The HealthData Engine is aimed at health care organizations that bear the risk of their patient populations and the cost of care delivery, and will be available to select health care enterprises during an Early Adopter Partner Program and to the general public in early 2015.
Those risk-bearing entities–integrated delivery networks (IDNs), accountable care organizations (ACOs), providers and payers–are the organizations that are investing in analytics.
“Specific applications powered by the HealthData Engine are focused on specific use cases. For example, our Risk Insight application is focused on reducing readmissions, initially for heart failure, and is primarily aimed at hospitals and large provider practices,” Murray Brozinsky, chief strategy officer of Healthline, told eWEEK. “Longer term, we hope to have the platform embedded as part of the EMR and other health IT systems.”
Brozinsky said analytics require the use of structured and unstructured patient data, such as physician transcriptions, hospital admission notes and discharge summaries, to accurately identify, group and risk-score patients.
The HealthData Engine aggregates and normalizes unstructured information from disparate sources and combines it with structured data, such as problem lists and medications, for a more comprehensive view of the patient’s health.
Using predictive factors from peer-reviewed studies, it leverages predictive modeling to risk-score and group patients into cohorts for targeted interventions.
“The scale and complexity of health care requires a data-driven approach to deliver personalized care. In 2009, HITECH injected tens of billions of dollars to spur the adoption of electronic health records. Wearable sensors tracking all manner of metrics are proliferating and, with Apple’s entry, will accelerate,” Brozinsky said. “The cost of collecting personal genomic data is dropping precipitously. Enormous amounts of data are being generated, but without powerful analytics to detect the signal from the noise and to make that signal actionable, we are blind.”
Readmissions Risk InSight for Congestive Heart Failure (CHF) will be Healthline’s first application in a suite of clinical applications built on the HealthData Engine.
The application leverages predictive clinical factors, combined with non-clinical predictive indicators such as socioeconomic and environmental factors, to score patients for risk for 30-day hospital readmissions due to CHF and help providers direct appropriate care to the patients who need it most.

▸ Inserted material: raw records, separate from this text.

(* ===== verification/GptpEvents.v ===== *)
(** * gPTP: events

    The effect of every handler of the best master clock algorithm on an
    instance at rest: it comes to rest again, and its abstraction makes a step. *)

From S2P Require Import Prelude Timer GptpBmca Gptp GptpSpec GptpElect GptpSelect GptpSettle.

(** ** One port differs *)

(** [c] with port [i] replaced, the masks and the statistics of the instance. *)
Definition perturb (i : nat) (q : gptp_port) (r s n t : Z) (c : gptp_instance) : gptp_instance :=
  (upd i q c) <| reselect := r |> <| selected := s |> <| gmChangeCount := n |> <| timeOfLastGmChangeEvent := t |>.
Lemma perturb_upd i q c : upd i q c = perturb i q (reselect c) (selected c) (gmChangeCount c) (timeOfLastGmChangeEvent c) c.
Proof. by destruct c. Qed.

Lemma perturb_twice i q1 q r s n t c : perturb i q r s n t (upd i q1 c) = perturb i q r s n t c.
Proof. unfold perturb. by rewrite upd_upd. Qed.

(** What no event changes. *)
Definition erase_static (c : gptp_instance) : gptp_instance :=
  (erase_inst c) <| gmChangeCount := 0 |> <| timeOfLastGmChangeEvent := 0 |>.

(** The instance that an event leaves behind: [l] are the ports that it hands to
    the last election, or the ports themselves when there is none. *)
Record event_post (c : gptp_instance) (l : list gptp_port) (b : bmca) (w w' : gworld) : Prop := {
  ev_settled : settled (w_st w');
  ev_abs : abs (w_st w') = b;
  ev_static : erase_static (w_st w') = erase_static c;
  ev_ports : ∀ j q, l !! j = Some q → ∃ q', ports (w_st w') !! j = Some q' ∧ erase_sel q' = erase_sel q;
  ev_sends : sends (tells (w_st w')) w w';
}.

Lemma port_inv_same i q q' :
  port_inv i q → identity q' = identity q → gm_id_static q' = gm_id_static q → vector_ok (port_priority (params q')) →
  (length (announce_rx q') = 196%nat ∧ Forall is_byte (announce_rx q')) → port_inv i q'.
Proof.
  intros [P1 P2 P3 P4 P5] Hi Hs Hv Hr. split; [|unfold get_port_identity_clock_id; by rewrite Hi|by rewrite Hs|done|done].
  unfold get_port_identity_number in *. by rewrite Hi.
Qed.

Lemma inst_ok_perturb c i q q' r s n t :
  inst_ok c → ports c !! i = Some q → port_inv i q' → identity q' = identity q → inst_ok (perturb i q' r s n t c).
Proof.
  intros [I1 I2 I3 I4 I5 I6 I7 I8 I8' I9 I10 I11] Hq Hi Hid.
  assert (Hl : length (ports (perturb i q' r s n t c)) = length (ports c)) by apply length_insert.
  split; rewrite ?Hl; try done.
  - intros j p Hp. change (<[i := q']> (ports c) !! j = Some p) in Hp.
    apply list_lookup_insert_Some in Hp as [(-> & -> & _)|[_ Hp]]; [done|by apply I10].
  - intros j p Hp. change (<[i := q']> (ports c) !! j = Some p) in Hp.
    apply list_lookup_insert_Some in Hp as [(-> & -> & _)|[_ Hp]]; [|by apply (I11 j)].
    unfold get_port_identity_clock_id. rewrite Hid. by apply (I11 j).
Qed.
Lemma abs_perturb c i q r s n t : abs (perturb i q r s n t c) = b_set i (abs_port q) (abs c).
Proof.
  transitivity ((abs c) <| b_ports := abs_port <$> <[i := q]> (ports c) |>); [reflexivity|]. rewrite list_fmap_insert. reflexivity.
Qed.

(** Port [i] changes to one that is at rest as well and knows the same, up to
    the stepsRemoved of the last message. *)
Lemma settled_perturb c i q q' s n t :
  settled c → ports c !! i = Some q → port_inv i q' → identity q' = identity q → rest_port q' →
  abs_port q' = (abs_port q) <| b_steps := s |> → port_usable q' = port_usable q →
  let c' := perturb i q' (reselect c) (selected c) n t c in
  settled c' ∧ abs c' = b_set i ((abs_port q) <| b_steps := s |>) (abs c) ∧ erase_static c' = erase_static c.
Proof.
  intros [Hok Hb Hp Hq0] Hq Hinv Hid Hr Ha Hu c'.
  assert (Habs : abs c' = b_set i ((abs_port q) <| b_steps := s |>) (abs c)) by (unfold c'; by rewrite abs_perturb, Ha).
  split; [|split; [exact Habs|reflexivity]]. split; [by eapply inst_ok_perturb|done| |].
  - intros j p Hpj. change (<[i := q']> (ports c) !! j = Some p) in Hpj.
    apply list_lookup_insert_Some in Hpj as [(-> & -> & _)|[_ Hpj]]; [done|by apply (Hp j)].
  - unfold quiet_instance in *. change (port_state_sm_state c') with (port_state_sm_state c).
    destruct (port_state_sm_state c).
    + intros j p Hpj. change (<[i := q']> (ports c) !! j = Some p) in Hpj.
      apply list_lookup_insert_Some in Hpj as [(-> & -> & _)|[_ Hpj]]; [rewrite Hu; by apply (Hq0 _ _ Hq)|by apply (Hq0 j)].
    + rewrite Habs. destruct Hq0 as (H1 & H2 & H3 & H4). split_and!; [done|done| |done].
      apply stable_steps; [done|]. cbn. by rewrite list_lookup_fmap, Hq.
Qed.
Lemma b_set_same i p b : b_ports b !! i = Some p → b_set i p b = b.
Proof.
  intros H. transitivity (b <| b_ports := <[i := p]> (b_ports b) |>); [reflexivity|]. rewrite list_insert_id by done. by destruct b.
Qed.
Lemma abs_port_at c i q : ports c !! i = Some q → b_ports (abs c) !! i = Some (abs_port q).
Proof. intros H. cbn. by rewrite list_lookup_fmap, H. Qed.
Lemma settled_upd c i q q' :
  settled c → ports c !! i = Some q → port_inv i q' → identity q' = identity q → rest_port q' → abs_port q' = abs_port q →
  port_usable q' = port_usable q → settled (upd i q' c) ∧ abs (upd i q' c) = abs c ∧ erase_static (upd i q' c) = erase_static c.
Proof.
  intros Hc Hq Hinv Hid Hr Ha Hu. rewrite perturb_upd.
  destruct (settled_perturb c i q q' (b_steps (abs_port q)) (gmChangeCount c) (timeOfLastGmChangeEvent c) Hc Hq Hinv Hid Hr) as (H1 & H2 & H3);
    [rewrite Ha; reflexivity|done|]. split_and!; [done| |done]. rewrite H2. apply b_set_same. by apply abs_port_at.
Qed.

Section events.
Context `{!Platform gptp_call}.
Implicit Types (w : gworld) (c : gptp_instance) (Q : unit → gworld → Prop).

(** The selection, asked for by port [i]. *)
Lemma trigger_spec c i q q' r s n t w w0 Q :
  announces (w_trace w) = announces (w_trace w0) → settled c → ports c !! i = Some q → port_inv i q' → identity q' = identity q → sel_port q' →
  mask_test (Z.of_nat (S i)) r = true → w_st w = perturb i q' r s n t c →
  (∀ w', event_post c (<[i := q']> (ports c)) (elect (b_set i (abs_port q') (abs c))) w0 w' → Q tt w') →
  wp port_state_selection_sm Q w.
Proof.
  intros Ht [Hok Hb Hp Hq0] Hq Hinv Hid Hsel Hm Hw HQ. pose proof (lookup_lt_Some _ _ _ Hq) as Hi.
  assert (Hsel' : ∀ j p, <[i := q']> (ports c) !! j = Some p → sel_port p).
  { intros j p Hpj. apply list_lookup_insert_Some in Hpj as [(-> & -> & _)|[_ Hpj]]; [done|by apply rest_sel, (Hp j)]. }
  eapply wp_mono; [apply (selection_machine (perturb i q' r s n t c)); [done|by eapply inst_ok_perturb|done|exact Hsel'|]|].
  - right. exists i. split; [|exact Hm]. change (i < length (<[i := q']> (ports c)))%nat. by rewrite length_insert.
  - intros [] w' [S1 S2 S3 S4 S5 S6 S7]. apply HQ. split; [done|by rewrite S3, abs_perturb| |exact S4|].
    2:{ destruct S7 as (l & Hl & HF). exists l. by rewrite <- Ht. }
    transitivity (erase_static (perturb i q' r s n t c)); [|reflexivity].
    exact (f_equal (λ c, c <| gmChangeCount := 0 |> <| timeOfLastGmChangeEvent := 0 |>) S5).
Qed.

Lemma ask_reselect_spec i q w Q :
  ports (w_st w) !! i = Some q →
  Q tt (set_st w ((w_st w) <| reselect ::= mask_set (get_port_identity_number q) |>
                           <| selected ::= mask_clear (get_port_identity_number q) |>)) →
  wp (ask_reselect i) Q w.
Proof. intros Hq HQ. unfold ask_reselect. rewrite wp_bind. erewrite wp_gptp_get_port by exact Hq. rewrite wp_modify. exact HQ. Qed.

Definition aged_port (q : gptp_port) : gptp_port :=
  q <| params ::= λ p, p <| info_is := SPANNING_TREE_AGED |> |> <| port_announce_info_sm_state := PORT_ANNOUNCE_INFO_SM_STATE_AGED |>.

(** AGED, from a world in which port [i] is [q1] and is usable. *)
Lemma aged_spec c i q q1 w Q :
  settled c → ports c !! i = Some q → w_st w = upd i q1 c → port_inv i q1 → identity q1 = identity q → idle q1 →
  rcvd_msg (params q1) = false → rcvd_announce_par (announce_receive_sm q1) = false → port_usable q1 = true →
  (∀ w', event_post c (<[i := aged_port q1]> (ports c)) (elect (b_set i ((abs_port q1) <| b_info := Mine |>) (abs c))) w w' → Q tt w') →
  wp (port_announce_info_sm_aged port_state_selection_sm i) Q w.
Proof.
  intros Hc Hq Hw Hinv Hid Hidle Hm Hpar Hu HQ. destruct w as [x k tr]. cbn in Hw. subst x.
  assert (Hi : is_Some (ports c !! i)) by (by rewrite Hq). unfold port_announce_info_sm_aged, set_params, set_info_state.
  gstep. eapply ask_reselect_spec; [by apply upd_lookup|]. cbn [w_st w_clock w_trace set_st]. gstep.
  assert (Hn : get_port_identity_number q1 = Z.of_nat (S i)) by apply Hinv.
  eapply (trigger_spec c i q (aged_port q1)
    (mask_set (get_port_identity_number q1) (reselect c)) (mask_clear (get_port_identity_number q1) (selected c))
    (gmChangeCount c) (timeOfLastGmChangeEvent c)); [|done|done| |done| | |rewrite <- (perturb_twice i (q1 <| params ::= λ p, p <| info_is := SPANNING_TREE_AGED |> |>)); reflexivity|exact HQ].
  - done.
  - destruct Hinv as [P1 P2 P3 P4 P5]. by split.
  - split; [done|done|done|]. change (port_usable (aged_port q1)) with (port_usable q1). rewrite Hu. by right.
  - rewrite Hn. apply mask_set_test. pose proof (lookup_lt_Some _ _ _ Hq). pose proof (io_max _ (st_ok _ Hc)). lia.
Qed.

Definition disabled_port (q : gptp_port) : gptp_port :=
  q <| params ::= λ p, p <| rcvd_msg := false |> <| info_is := SPANNING_TREE_DISABLED |> |>
    <| port_announce_info_sm_state := PORT_ANNOUNCE_INFO_SM_STATE_DISABLED |>.

Lemma disabled_spec c i q q1 w Q :
  settled c → ports c !! i = Some q → w_st w = upd i q1 c → port_inv i q1 → identity q1 = identity q → idle q1 →
  rcvd_announce_par (announce_receive_sm q1) = false → port_usable q1 = false → updt_info (params q1) = false →
  (∀ w' a, event_post c (<[i := (disabled_port q1) <| announce_information_sm := a |>]> (ports c))
      (elect (b_set i ((abs_port q1) <| b_info := Down |>) (abs c))) w w' → Q tt w') →
  wp (port_announce_info_sm_disabled port_state_selection_sm i) Q w.
Proof.
  intros Hc Hq Hw Hinv Hid Hidle Hpar Hu Hup HQ. destruct w as [x k tr]. cbn in Hw. subst x.
  assert (Hi : is_Some (ports c !! i)) by (by rewrite Hq). unfold port_announce_info_sm_disabled, set_params, set_info_state.
  gstep. eapply ask_reselect_spec; [by apply upd_lookup|]. cbn [w_st w_clock w_trace set_st]. gstep.
  assert (Hn : get_port_identity_number q1 = Z.of_nat (S i)) by apply Hinv.
  match goal with |- context [upd i (over port_announce_info_sm_state _ ?q3)] => set (qa := q3) end.
  assert (Ea : qa = (disabled_port q1) <| announce_information_sm := announce_information_sm qa |>
                 <| port_announce_info_sm_state := port_announce_info_sm_state q1 |>) by reflexivity.
  eapply (trigger_spec c i q ((disabled_port q1) <| announce_information_sm := announce_information_sm qa |>)
    (mask_set (get_port_identity_number q1) (reselect c)) (mask_clear (get_port_identity_number q1) (selected c))
    (gmChangeCount c) (timeOfLastGmChangeEvent c) _ (World (upd i q1 c) k tr));
    [|done|done| |done| | |rewrite <- (perturb_twice i qa); reflexivity|].
  - done.
  - destruct Hinv as [P1 P2 P3 P4 P5]. by split.
  - split; [done|done|done|].
    change (port_usable ((disabled_port q1) <| announce_information_sm := announce_information_sm qa |>)) with (port_usable q1).
    rewrite Hu. by split_and!.
  - rewrite Hn. apply mask_set_test. pose proof (lookup_lt_Some _ _ _ Hq). pose proof (io_max _ (st_ok _ Hc)). lia.
  - intros w' H. exact (HQ w' _ H).
Qed.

Brozinsky also noted security and privacy are major issues when it comes to personal health information.
“There is heightened awareness with the recent consumer data security breaches at Target, Home Depot and Apple. Although these breaches are troubling, health data is arguably more sensitive to most people than credit cards and private pictures,” Brozinksy said. “Health care organizations and health IT providers will move slowly and deliberately on this dimension. Many health care organizations have been rightly conservative and have chosen to require patient data be kept on premises. However, we are seeing many more getting comfortable with cloud-based services.”